A parametrization approach for 3D modeling of an innovative abduction brace for treatment of developmental hip dysplasia

Abstract

Developmental hip dysplasia (DHD) is frequently encountered in the pediatric orthopedic practice. DHD is characterized by dislocation of the femoral head in the acetabulum. In Brazil are diagnosed three times more cases than the world average (5–8 cases for 1,000 births). The lack of treatment leads to long-term morbidity, abnormal gait, chronic pain and arthritis. Early detection and treatment with a Pavlik harness results in improved outcomes. After 6 months of age, closed or open reduction with spica casting is required for 4 months to treat a persistent hip dislocation.
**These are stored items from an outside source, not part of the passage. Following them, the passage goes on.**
(** C5 as stated fails on its second half: the score reads the clock, so
    one article scored an hour and 99 hours after its publication gets two
    scores. *)
Lemma score_depends_on_clock :
  calculate_score ai_topic (2 * hour) breaking_1 = 0.607%float ∧
  calculate_score ai_topic (100 * hour) breaking_1 = 0.307%float ∧
  calculate_score ai_topic (2 * hour) breaking_1
  ≠ calculate_score ai_topic (100 * hour) breaking_1.
Proof.
  split; [vm_compute; reflexivity|]. split; [vm_compute; reflexivity|].
  intros Heq.
  apply (f_equal (λ x, PrimFloat.ltb x 0.5%float)) in Heq.
  vm_compute in Heq. discriminate.
Qed.

(** *** The ranker *)

(** Grouping keeps the keys distinct and files every article under its
    own topic. *)
Lemma bucket_append_keys (t : string) (ra : RankedArticle)
    (groups : list (string * list RankedArticle)) :
  (bucket_append t ra groups).*1
  = if decide (t ∈ groups.*1) then groups.*1 else groups.*1 ++ [t].
Proof.
  induction groups as [|[t' l] groups IH]; [done|].
  cbn [bucket_append]. rewrite fmap_cons. cbn [fst].
  destruct (decide (t' = t)) as [->|Hne]; rewrite fmap_cons; cbn [fst].
  - rewrite decide_True; [done|]. left.
  - rewrite IH. destruct (decide (t ∈ groups.*1)) as [Hin|Hnin].
    + rewrite decide_True; [done|]. by right.
    + rewrite decide_False; [done|].
      intros [?|?]%elem_of_cons; congruence.
Qed.

Lemma bucket_append_NoDup (t : string) (ra : RankedArticle)
    (groups : list (string * list RankedArticle)) :
  NoDup groups.*1 → NoDup (bucket_append t ra groups).*1.
Proof.
  intros Hnd. rewrite bucket_append_keys. case_decide; [done|].
  apply NoDup_app. split; [done|]. split; [|apply NoDup_singleton].
  intros x Hx ->%list_elem_of_singleton. done.
Qed.

Lemma bucket_append_filed (ra : RankedArticle)
    (groups : list (string * list RankedArticle)) :
  Forall (λ item, Forall (λ r, topic (article r) = item.1) item.2) groups →
  Forall (λ item, Forall (λ r, topic (article r) = item.1) item.2)
         (bucket_append (topic (article ra)) ra groups).
Proof.
  induction 1 as [|[t' l] groups Hl Hg IH]; simpl.
  - repeat constructor.
  - destruct (decide (t' = topic (article ra))) as [->|Hne].
    + constructor; [|done]. simpl in *. apply Forall_app. split; [done|].
      by constructor.
    + constructor; done.
Qed.

Lemma group_fold_inv (ranked : list RankedArticle)
    (groups : list (string * list RankedArticle)) :
  NoDup groups.*1 →
  Forall (λ item, Forall (λ r, topic (article r) = item.1) item.2) groups →
  let result :=
    fold_left (λ groups ra, bucket_append (topic (article ra)) ra groups)
              ranked groups in
  NoDup result.*1 ∧
  Forall (λ item, Forall (λ r, topic (article r) = item.1) item.2) result.
Proof.
  revert groups. induction ranked as [|ra ranked IH]; intros groups Hnd Hf; simpl.
  - done.
  - apply IH; [by apply bucket_append_NoDup|by apply bucket_append_filed].
Qed.

Lemma group_by_topic_inv (ranked : list RankedArticle) :
  NoDup (group_by_topic ranked).*1 ∧
  Forall (λ item, Forall (λ r, topic (article r) = item.1) item.2)
         (group_by_topic ranked).
Proof. apply group_fold_inv; constructor. Qed.

Section Output.
Variable topics : gmap string TopicConfig.

Lemma topic_step_app (acc : list RankedArticle)
    (item : string * list RankedArticle) :
  topic_step topics acc item = acc ++ topic_step topics [] item.
Proof.
  unfold topic_step. destruct (topics !! item.1); [done|by rewrite app_nil_r].
Qed.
Plaster is used for orthopedic immobilization due the low cost, moldability and good mechanical resistance. However, there are several risks and complications due to the use of spica cast in DHD treatment: Skin problems due to lack of adequate hygiene (itching, ulceration, dermatitis and infection), formation of pressure areas, plaster fracture (11% of cases) and fever. Digitization techniques have been explored for production of customized hip abduction brace by additive manufacturing. However, it is not possible to keep a child standing still to perform 3D scanning of the hip and legs region. The goal of this research was to develop an alternative approach for acquisition of the external geometry of the infant to create 3D model of an abduction brace. The parameterization technique created includes: The creation of a virtual 3D model of a child’s body using the MakeHuman software; Articulation of the hip region of the model to the position required in the treatment of DHD with the Blender software; Definition of the parameters required for the modeling of a hip abduction brace. A DHD pediatric orthopaedist approved the methodology created. Innovations in the area of assitive technology can bring many benefits to the user in the process of rehabilitation.